The greatest indignity to our Parliament was Trudeau opening and operating his own private outdoor chamber, the Tent of Commons. Most of the business of the nation this year, and the outflow of billions of dollars were announced from Trudeau’s own private Westminster: a canvas tent at the bottom of the steps to his own cottage on the grounds of the (now vacant) office of the Governor General.
Trudeau had several hissy fits over Parliament this week. Far more than his usual quota. Putting the speaker in the dock was undoubtedly the climax, the apogee, the ne plus ultra, and the dear-Lord-what-is-in-that-fellow’s-yogurt? moment, of his consistent disregard amounting to disrespect of the House of Commons.
But there was a preceding moment, overshadowed by the outrage perpetrated on the speaker and his office. That was when he (Trudeau) accused the Opposition Leader (Erin O’Toole) and his party of “obstructionism and toxicity” rendering Parliament dysfunctional.
These remarks, it must be appreciated, were made, not in Parliament, but at the bottom of the steps of his cottage, where, just back from England, Trudeau remains in quarantine.

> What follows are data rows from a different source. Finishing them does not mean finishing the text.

(** * Buffer-overrun fixtures of infer: a shallow embedding of the C programs

  The programs under [infer/tests/codetoanalyze/c/bufferoverrun] are small
  C functions whose names record the verdict an array-bounds analysis is
  expected to give ([_Bad], [_Good], ...).  This development gives the
  functions a meaning and proves what they really do at run time:

  - [CInt]: 32-bit [int] and [unsigned int] as [Z] with the wrap-around
    written out, and the two remainder operators of C;
  - [Mem]: local arrays as blocks of bytes, a state-and-fault monad for
    the statements that touch them, and the byte-wise [memcpy]/[memset];
  - [Arith], [IssueKinds], [Models]: the functions of [arith.c],
    [issue_kinds.c] and [models.c], one definition per C function, under
    the C name;
  - [Checker]: the one rule of the specification that is about the
    analysis and not about the programs (the bulk-operation finding). *)

From Stdlib Require Import ZArith Lia List Bool.
From stdpp Require Import base gmap strings list.

Local Open Scope Z_scope.

(** ** Machine integers *)

Module CInt.

Definition int_min : Z := - 2 ^ 31.
Definition int_max : Z := 2 ^ 31 - 1.
Definition uint_max : Z := 2 ^ 32 - 1.

(** Values of type [int] and [unsigned int]. *)
Definition in_int (z : Z) : Prop := int_min <= z <= int_max.
Definition in_uint (z : Z) : Prop := 0 <= z <= uint_max.

(** Reduction to the representable range: two's complement for [int],
    modulo [2^32] for [unsigned int]. *)
Definition wrap_int (z : Z) : Z := (z + 2 ^ 31) mod 2 ^ 32 - 2 ^ 31.
Definition wrap_uint (z : Z) : Z := z mod 2 ^ 32.

Definition add_int (a b : Z) : Z := wrap_int (a + b).
Definition sub_int (a b : Z) : Z := wrap_int (a - b).
Definition mul_int (a b : Z) : Z := wrap_int (a * b).

(** [a % b] on [int]: the remainder of the division that truncates
    towards zero; no value when [b] is zero or the quotient overflows. *)
Definition rem_int (a b : Z) : option Z :=
  if b =? 0 then None
  else if (a =? int_min) && (b =? -1) then None
  else Some (Z.rem a b).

Any claim that Parliament is disrespected or obstructionist comes cold and strange from the lips of a prime minister who has virtually eliminated Parliament, and eviscerated its functioning over the last year.
There’s a giant mess coming down the road when the accountants and the House are finally allowed to see the books, whenever that might be.
Obstructionism in this Parliament? Trudeau should evaporate in shame for even pronouncing the phrase. After all who has been the Obstructionist in Chief of this Parliament, if not the prime minister himself?
But now let us turn to the highest outrage.
Trudeau doesn’t like a ruling of the Speaker of the House of Commons. Well, tough mittens and monochromatic socks to you bucko.
Some observations: The speaker is the chief officer and highest authority of the House of Commons.
The speaker is not Trudeau’s personal butler.
Ottawa is not Hong Kong.
Admiration for China’s “basic dictatorship” should not lead to imitation.
As for that “disrespect” for Parliament Trudeau accuses the opposition of, I ask here, what greater disrespect for the House of Commons can there be for a government leader in a minority Parliament calling up the Federal Court to annul a ruling of its speaker?
What’s next for the Trudeau authoritarians? Putting the sergeant-at-arms in handcuffs?
Chasing his first (and best) justice minister, Jody Wilson-Raybould, out of that portfolio, harassing her when she was in it, was one of the most stupid and arrogant actions Trudeau has ever performed. To this point.
Just think, Wilson-Raybould, in the context of the so-sombre news of this past week — if still in Cabinet — would perhaps be the only person with the competence and judgement to oversee and direct the right response to the findings of so many unmarked graves. The one person who could command respect from Indigenous peoples and the public for whatever judgements and recommendations she would eventually make.
But she is not in the cabinet. She was, as some have put it, driven out for taking the role of Justice Minister very seriously. She is now a single independent. An atrocious waste of talent.
Not to mention the best person to have overseen the COVID disaster, Jane Philpott, also gone from the Trudeau Cabinet is toiling in other (related) fields. The two best are gone.
The whole House of Commons should convene and order Trudeau to withdraw his arrogant assault on the speaker. The speaker represents them, all of them. And Speaker Anthony Rota himself should adamantly continue his defiance of this tawdry, careless, unprecedented and ignorant attack on his status and office. And if the prime minister can remember that even in politics graceful conduct is not a sin, he would call it off immediately.